US Supreme Court rules against Biden’s plan to forgive millions of student loans

The United States Supreme Court on Friday rejected President Joe Biden’s plan to forgive millions of student loans, as it ruled that the president did not have the legal authority to waive more than $400 billion owed to the government.

Voting a 6-to-3 vote in Biden vs. Nebraska, the court ruled that only Congress could authorize such a large-scale cancellation of government-provided loans, and it had not done so.

Chief Justice John G. Roberts Jr. in a major ruling said, “The HEROES Act allows the secretary to ‘waive or modify'” provisions of the student aid laws, “but does not allow the secretary to rewrite that statute to the extent of cancelling $430 billion of student loan principal.”

Roberts called the cost and scope of Biden’s plan “staggering by any measure.” He cited a University of Pennsylvania study that estimated the “program will cost taxpayers between $469 billion and $519 billion depending on the total number of borrowers” who were covered.

In dissent, Justice Elena Kagan wrote: “In every respect, the court today exceeds its proper, limited role in our nation’s governance….. The result here is that the court substitutes itself for Congress and the executive branch in making national policy about student-loan forgiveness.”

She argued that Congress had indeed authorized “waiving” student loans in the face of a national emergency, and it was the conservative court that was rewriting the law.

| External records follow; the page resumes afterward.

Lemma getLAVar_single_wp t so xs s : logic_wf (logic s) → mapper_ok (logic s) (ptermToLavar s) (laVarToPTRef s) →
  lin (logic s) so t xs → (∀ t', ¬ names (laVarToPTRef s) (length (lvstore (boundStore_ s))) t') →
  wp no_error (λ r, r.2 = s ∧ mapped (ptermToLavar s) t r.1 ∨
      r.1 = length (lvstore (boundStore_ s)) ∧ ∃ l' ps' vs' t0,
        r.2 = with_mapper ps' vs' (with_logic l' (with_boundStore (new_var (boundStore_ s)) s))
        ∧ logic_wf l' ∧ logic_le (logic s) l' ∧ mapper_ok l' ps' vs' ∧ mapped ps' t r.1
        ∧ (∀ t' u, mapped (ptermToLavar s) t' u → mapped ps' t' u)
        ∧ (∀ u t', names vs' u t' ↔ if decide (u = r.1) then t' = t0 else names (laVarToPTRef s) u t'))
    (getLAVar_single t s).
Proof.
  intros W M Hl Hv. unfold getLAVar_single. rewrite (isLinearTerm_ok _ _ _ _ (proj1 Hl)). cbn [rbind check].
  destruct (hasVarId t s) eqn:Eh.
  - apply hasVarId_iff in Eh as [v Ev]. unfold getVarForTerm, getVarByPTId, at_. rewrite Ev. cbn [rbind wp]. by left.
  - unfold isNegated. rewrite (isNegated_ok _ _ _ _ W Hl). cbn [rbind]. apply wp_bind.
    eapply wp_mono; [apply (lin_norm _ so t xs (leading_sign _ _ _ _ (proj1 Hl)) W Hl)|]. intros [t0 l1] (W1 & Hle & Hl0).
    cbn [fst snd] in *. apply wp_bind. pose proof (lin_mono _ _ _ _ _ Hle Hl) as [Hl1 _].
    set (s1 := with_boundStore (new_var (boundStore_ s)) (with_logic l1 s)).
    eapply wp_mono; [apply (registerNewMapping_wp no_error _ t0 so (norm xs) s1 W1)|].
    + by eapply mapper_mono.
    + done.
    + exact (norm_positive _ _ _ _ Hl1).
    + intros u Hu. assert (hasVarId t s = true) as E; [|congruence]. apply hasVarId_iff. exists u.
      apply (mapped_norm_term _ _ _ W1 (mapper_mono _ _ _ _ Hle M) t t0 u so xs Hl1 (proj1 Hl0) Hu).
    + exact Hv.
    + intros s' (l' & ps' & vs' & -> & W' & Hle' & M' & Hm & Hn & Hm1 & _ & Hn1). cbn [wp fst snd]. right.
      split; [done|]. exists l', ps', vs', t0. split; [done|]. split; [done|]. split; [by eapply logic_le_trans|].
      split; [done|]. split; [|done].
      apply (mapped_norm_term _ _ _ W' M' t t0 _ so xs); [by eapply linear_mono|by eapply linear_mono; [|apply Hl0]|done].
Qed.

End mapper.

In response, Roberts fired back: “The dissent is correct that this is a case about one branch of government arrogating to itself power belonging to another. But it is the Executive seizing the power of the Legislature.”

The Biden administration had asserted its right to cancel the loans as part of its emergency response to the COVID-19 pandemic and under a 2003 law called the HEROES Act, passed at the time of the Iraq War.

A White House official said Friday that Biden disagreed with the court’s decision and would have would be speaking later in the day on the ruling.

As a candidate in 2020, Biden promised to forgive up to $10,000 in student loans for many young borrowers, but he did not seek legislation from Congress when it was under Democratic control.

Last year, with the end of the pandemic in sight, he joined Education Secretary Miguel Cardona to announce the government — as part of its COVID-19 response — would forgive $10,000 of most outstanding student loans and up to $20,000 for those who came from low-income families

But the policy’s legal status remained in doubt. The 2003 HEROES Act said the Education Department could “waive or modify” any provision of the government-funded student loans for any borrower affected by “a war or other military operation or national emergency.”

Lawmakers said they aimed to extend temporary relief to those who were called up to serve in Iraq and to make sure they were not “in a worse position financially” because of their service.

In March 2020, President Trump declared a national emergency in response to COVID-19, and his administration suspended the required repayments and the accrued interest on outstanding students loans. These suspensions have remained in effect and have cost the government more than $100 billion.

The White House said his plan to forgive some or all of millions of loans would “provide more breathing room to America’s working families as they continue to recover from the strains associated with the COVID-19 pandemic.”

But attorneys for Nebraska and five other Republican-led states sued and argued the president was “unlawfully invoking the COVID-19 pandemic to assert power beyond anything Congress could have conceived.”

In defence of the plan, the administration’s lawyers said Congress had indeed authorized the Education Department to “waive or modify” any provision of the student aid programs. They also argued the states had no standing to sue because they were not harmed by the president’s decision to forgive loans.

But a federal appeals court in St. Louis sided with the Republican-led states and blocked the loan cancellation program from taking effect. In December, the Supreme Court refused to lift that order and agreed to hear the administration’s appeal in late February.